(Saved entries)
■ ■ ■ ■ ■ ■ ■
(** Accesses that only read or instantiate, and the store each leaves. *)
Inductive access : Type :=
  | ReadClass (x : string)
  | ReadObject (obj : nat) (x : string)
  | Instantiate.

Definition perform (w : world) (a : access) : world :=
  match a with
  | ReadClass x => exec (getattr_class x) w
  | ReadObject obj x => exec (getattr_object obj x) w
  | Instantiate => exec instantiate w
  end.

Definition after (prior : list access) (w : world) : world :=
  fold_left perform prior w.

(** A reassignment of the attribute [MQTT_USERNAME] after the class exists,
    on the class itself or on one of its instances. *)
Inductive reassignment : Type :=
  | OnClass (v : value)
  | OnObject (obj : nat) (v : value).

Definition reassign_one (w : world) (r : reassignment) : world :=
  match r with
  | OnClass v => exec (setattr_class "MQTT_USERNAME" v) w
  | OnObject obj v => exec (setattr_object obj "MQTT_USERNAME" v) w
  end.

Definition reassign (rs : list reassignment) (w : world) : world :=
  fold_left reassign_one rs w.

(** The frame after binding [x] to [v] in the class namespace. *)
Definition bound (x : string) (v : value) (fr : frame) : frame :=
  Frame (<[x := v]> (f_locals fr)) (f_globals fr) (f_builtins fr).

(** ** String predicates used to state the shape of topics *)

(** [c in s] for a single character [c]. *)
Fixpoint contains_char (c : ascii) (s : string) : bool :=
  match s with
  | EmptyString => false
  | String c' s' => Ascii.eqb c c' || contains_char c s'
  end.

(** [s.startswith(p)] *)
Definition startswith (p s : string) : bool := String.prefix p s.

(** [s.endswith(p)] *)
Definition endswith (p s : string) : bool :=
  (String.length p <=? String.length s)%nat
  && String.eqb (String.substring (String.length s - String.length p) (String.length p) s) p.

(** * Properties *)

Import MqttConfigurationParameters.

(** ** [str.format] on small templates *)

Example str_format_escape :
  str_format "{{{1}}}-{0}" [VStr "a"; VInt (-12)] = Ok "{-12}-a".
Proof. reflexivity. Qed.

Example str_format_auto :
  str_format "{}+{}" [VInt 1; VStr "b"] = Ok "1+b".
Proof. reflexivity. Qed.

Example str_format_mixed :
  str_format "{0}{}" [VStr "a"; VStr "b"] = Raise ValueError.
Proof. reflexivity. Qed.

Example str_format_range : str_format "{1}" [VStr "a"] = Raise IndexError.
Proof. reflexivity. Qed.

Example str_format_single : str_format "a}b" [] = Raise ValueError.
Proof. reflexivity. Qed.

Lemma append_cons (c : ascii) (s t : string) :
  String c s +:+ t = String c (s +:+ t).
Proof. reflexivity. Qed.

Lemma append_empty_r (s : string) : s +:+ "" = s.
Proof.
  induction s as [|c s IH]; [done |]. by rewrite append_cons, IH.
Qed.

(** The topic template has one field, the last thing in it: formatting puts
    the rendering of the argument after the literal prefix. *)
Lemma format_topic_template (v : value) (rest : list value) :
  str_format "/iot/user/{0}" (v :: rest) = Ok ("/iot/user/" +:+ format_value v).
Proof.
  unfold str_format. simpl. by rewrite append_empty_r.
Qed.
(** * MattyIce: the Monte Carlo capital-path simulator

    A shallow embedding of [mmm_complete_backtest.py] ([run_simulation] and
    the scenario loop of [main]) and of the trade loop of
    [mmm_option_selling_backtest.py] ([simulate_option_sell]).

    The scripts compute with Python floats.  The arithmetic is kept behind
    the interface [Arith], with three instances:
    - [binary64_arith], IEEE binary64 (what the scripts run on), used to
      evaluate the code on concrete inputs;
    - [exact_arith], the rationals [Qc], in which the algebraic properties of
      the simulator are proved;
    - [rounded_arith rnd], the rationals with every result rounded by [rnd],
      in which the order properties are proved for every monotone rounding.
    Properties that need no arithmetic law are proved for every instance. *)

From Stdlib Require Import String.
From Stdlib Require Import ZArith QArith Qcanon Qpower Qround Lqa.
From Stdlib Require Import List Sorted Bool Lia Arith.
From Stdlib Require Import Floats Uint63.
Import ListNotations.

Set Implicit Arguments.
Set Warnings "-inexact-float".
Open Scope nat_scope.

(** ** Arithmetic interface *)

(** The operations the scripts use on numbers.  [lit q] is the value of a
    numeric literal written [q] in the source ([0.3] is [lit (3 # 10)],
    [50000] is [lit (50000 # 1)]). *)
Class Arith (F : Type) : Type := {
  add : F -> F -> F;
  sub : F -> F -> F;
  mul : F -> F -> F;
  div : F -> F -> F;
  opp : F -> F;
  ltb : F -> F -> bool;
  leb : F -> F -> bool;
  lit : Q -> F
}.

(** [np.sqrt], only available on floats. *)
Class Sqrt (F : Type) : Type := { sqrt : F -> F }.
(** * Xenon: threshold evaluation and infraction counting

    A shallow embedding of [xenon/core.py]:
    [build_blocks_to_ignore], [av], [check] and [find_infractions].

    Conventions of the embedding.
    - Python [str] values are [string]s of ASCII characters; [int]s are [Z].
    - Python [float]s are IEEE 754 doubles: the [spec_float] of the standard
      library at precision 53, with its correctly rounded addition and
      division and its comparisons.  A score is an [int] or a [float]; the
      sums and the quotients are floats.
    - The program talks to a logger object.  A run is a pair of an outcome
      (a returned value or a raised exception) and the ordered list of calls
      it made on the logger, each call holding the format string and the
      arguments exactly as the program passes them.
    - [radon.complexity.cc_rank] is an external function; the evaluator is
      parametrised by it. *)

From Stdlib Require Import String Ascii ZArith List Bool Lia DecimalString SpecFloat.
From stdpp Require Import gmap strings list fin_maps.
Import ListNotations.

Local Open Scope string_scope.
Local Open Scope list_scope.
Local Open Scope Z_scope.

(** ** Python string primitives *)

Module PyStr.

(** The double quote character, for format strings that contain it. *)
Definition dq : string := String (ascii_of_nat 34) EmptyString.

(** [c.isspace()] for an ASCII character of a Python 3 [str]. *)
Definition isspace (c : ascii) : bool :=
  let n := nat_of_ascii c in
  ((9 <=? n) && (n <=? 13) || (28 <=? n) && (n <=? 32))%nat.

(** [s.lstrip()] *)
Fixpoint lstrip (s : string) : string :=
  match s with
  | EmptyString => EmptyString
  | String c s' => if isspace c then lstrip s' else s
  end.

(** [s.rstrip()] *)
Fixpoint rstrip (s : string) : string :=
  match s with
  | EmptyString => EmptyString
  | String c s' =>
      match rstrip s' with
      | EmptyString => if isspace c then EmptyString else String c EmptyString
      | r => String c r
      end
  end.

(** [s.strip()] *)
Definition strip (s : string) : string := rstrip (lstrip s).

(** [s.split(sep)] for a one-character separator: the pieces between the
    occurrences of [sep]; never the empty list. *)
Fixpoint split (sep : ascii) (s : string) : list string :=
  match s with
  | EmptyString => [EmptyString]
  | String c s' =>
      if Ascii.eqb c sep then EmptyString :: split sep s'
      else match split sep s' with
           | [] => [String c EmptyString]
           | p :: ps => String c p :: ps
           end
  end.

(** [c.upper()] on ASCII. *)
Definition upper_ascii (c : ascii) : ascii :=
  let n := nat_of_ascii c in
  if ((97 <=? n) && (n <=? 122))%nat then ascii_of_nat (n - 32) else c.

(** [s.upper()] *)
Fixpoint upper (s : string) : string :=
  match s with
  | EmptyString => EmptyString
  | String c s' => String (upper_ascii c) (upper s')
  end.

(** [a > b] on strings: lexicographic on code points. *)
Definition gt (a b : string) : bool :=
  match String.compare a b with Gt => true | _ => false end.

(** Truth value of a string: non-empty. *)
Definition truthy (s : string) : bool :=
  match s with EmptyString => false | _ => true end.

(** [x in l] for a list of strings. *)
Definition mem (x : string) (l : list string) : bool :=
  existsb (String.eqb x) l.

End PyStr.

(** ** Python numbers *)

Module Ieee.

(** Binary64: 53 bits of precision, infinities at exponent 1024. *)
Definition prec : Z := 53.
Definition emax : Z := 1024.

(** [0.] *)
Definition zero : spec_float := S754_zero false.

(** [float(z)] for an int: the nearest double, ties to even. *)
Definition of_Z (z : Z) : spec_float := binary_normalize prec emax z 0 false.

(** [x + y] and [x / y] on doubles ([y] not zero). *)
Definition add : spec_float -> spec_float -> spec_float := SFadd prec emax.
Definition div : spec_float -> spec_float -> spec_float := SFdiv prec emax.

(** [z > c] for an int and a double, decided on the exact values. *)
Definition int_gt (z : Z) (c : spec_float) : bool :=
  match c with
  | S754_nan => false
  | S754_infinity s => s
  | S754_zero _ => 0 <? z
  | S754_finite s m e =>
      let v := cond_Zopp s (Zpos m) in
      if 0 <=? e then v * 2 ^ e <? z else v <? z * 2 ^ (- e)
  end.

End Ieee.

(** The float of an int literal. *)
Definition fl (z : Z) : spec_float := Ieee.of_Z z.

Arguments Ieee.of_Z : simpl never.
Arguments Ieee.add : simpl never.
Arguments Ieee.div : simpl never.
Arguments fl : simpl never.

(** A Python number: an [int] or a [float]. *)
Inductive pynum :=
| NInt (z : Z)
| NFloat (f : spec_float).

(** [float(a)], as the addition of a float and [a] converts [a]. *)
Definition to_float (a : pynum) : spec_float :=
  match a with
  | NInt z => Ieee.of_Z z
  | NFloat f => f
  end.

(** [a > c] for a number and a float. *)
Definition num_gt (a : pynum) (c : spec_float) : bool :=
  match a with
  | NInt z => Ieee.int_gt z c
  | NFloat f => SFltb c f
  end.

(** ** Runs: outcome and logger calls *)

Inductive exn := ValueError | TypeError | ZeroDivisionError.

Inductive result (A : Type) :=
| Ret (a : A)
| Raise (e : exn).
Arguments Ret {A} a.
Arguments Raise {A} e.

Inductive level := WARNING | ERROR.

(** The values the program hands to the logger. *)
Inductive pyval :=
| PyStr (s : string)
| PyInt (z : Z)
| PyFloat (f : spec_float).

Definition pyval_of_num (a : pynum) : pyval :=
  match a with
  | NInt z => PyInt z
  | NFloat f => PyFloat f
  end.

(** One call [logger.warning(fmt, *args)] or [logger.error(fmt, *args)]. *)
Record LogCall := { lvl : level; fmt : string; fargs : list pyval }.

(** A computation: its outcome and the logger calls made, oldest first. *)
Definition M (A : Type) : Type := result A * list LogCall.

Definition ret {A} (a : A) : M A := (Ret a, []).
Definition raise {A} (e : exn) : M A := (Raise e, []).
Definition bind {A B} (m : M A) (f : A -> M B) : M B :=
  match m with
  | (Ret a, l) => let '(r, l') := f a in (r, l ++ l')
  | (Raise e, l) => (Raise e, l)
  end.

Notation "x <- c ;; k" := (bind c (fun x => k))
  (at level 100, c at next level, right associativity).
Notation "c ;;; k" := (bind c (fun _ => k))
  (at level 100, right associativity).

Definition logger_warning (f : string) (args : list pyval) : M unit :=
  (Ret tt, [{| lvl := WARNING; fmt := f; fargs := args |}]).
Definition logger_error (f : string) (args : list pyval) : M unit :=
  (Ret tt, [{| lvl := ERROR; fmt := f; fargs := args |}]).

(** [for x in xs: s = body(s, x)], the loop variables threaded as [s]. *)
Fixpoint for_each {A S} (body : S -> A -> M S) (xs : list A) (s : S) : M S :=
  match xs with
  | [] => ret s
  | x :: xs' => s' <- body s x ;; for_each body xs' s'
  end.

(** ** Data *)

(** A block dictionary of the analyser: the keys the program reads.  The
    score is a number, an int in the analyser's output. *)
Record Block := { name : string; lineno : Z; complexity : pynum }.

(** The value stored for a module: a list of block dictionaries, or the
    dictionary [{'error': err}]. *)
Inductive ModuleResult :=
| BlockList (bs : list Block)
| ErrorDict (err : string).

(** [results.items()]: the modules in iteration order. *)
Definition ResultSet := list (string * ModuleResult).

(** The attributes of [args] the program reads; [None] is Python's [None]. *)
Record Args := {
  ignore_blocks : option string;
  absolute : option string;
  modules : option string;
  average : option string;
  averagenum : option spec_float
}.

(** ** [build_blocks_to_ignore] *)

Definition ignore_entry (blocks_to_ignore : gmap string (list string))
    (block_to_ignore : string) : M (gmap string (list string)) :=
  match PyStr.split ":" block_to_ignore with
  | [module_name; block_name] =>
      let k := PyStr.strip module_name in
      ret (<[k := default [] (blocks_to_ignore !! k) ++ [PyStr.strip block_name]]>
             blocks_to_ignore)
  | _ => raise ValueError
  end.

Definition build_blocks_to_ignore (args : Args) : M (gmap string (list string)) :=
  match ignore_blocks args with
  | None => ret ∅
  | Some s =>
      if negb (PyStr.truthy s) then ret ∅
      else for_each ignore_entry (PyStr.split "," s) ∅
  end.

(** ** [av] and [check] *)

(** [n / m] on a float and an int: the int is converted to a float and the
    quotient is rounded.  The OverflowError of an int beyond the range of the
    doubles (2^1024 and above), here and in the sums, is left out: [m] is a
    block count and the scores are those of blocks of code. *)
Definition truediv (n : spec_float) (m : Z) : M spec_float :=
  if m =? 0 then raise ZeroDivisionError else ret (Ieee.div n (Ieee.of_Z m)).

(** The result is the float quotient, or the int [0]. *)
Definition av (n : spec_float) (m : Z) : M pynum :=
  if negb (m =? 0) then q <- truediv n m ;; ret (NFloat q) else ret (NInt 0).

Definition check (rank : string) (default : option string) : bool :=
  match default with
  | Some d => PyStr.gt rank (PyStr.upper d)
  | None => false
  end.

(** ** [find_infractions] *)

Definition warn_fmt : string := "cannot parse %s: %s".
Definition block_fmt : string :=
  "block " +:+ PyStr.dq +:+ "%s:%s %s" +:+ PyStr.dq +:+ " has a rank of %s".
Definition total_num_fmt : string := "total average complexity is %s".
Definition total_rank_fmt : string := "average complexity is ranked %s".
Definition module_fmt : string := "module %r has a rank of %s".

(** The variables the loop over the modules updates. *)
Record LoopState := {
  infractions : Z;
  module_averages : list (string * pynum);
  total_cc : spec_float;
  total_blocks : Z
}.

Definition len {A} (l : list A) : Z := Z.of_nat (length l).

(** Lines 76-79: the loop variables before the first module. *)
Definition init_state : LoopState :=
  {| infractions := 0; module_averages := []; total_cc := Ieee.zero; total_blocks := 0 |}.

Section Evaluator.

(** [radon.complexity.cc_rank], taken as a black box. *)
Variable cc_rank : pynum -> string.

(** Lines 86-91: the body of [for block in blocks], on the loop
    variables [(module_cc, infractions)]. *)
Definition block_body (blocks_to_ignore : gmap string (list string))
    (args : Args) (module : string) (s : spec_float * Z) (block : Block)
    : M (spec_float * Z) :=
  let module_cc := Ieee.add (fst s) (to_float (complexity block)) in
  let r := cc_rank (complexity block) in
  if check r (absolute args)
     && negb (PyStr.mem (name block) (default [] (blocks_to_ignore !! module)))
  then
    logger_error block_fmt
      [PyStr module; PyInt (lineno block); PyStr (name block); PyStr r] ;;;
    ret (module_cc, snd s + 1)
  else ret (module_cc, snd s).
■ ■ ■ ■ ■ ■ ■
> [WHAT THE EXERCISE ASKS]: Extract the first line above and each line after it up to and including the one with "on the class", please, exactly and with nothing else.

> [RESPONSE BOX]:
(** Accesses that only read or instantiate, and the store each leaves. *)
Inductive access : Type :=
  | ReadClass (x : string)
  | ReadObject (obj : nat) (x : string)
  | Instantiate.

Definition perform (w : world) (a : access) : world :=
  match a with
  | ReadClass x => exec (getattr_class x) w
  | ReadObject obj x => exec (getattr_object obj x) w
  | Instantiate => exec instantiate w
  end.

Definition after (prior : list access) (w : world) : world :=
  fold_left perform prior w.

(** A reassignment of the attribute [MQTT_USERNAME] after the class exists,
    on the class itself or on one of its instances. *)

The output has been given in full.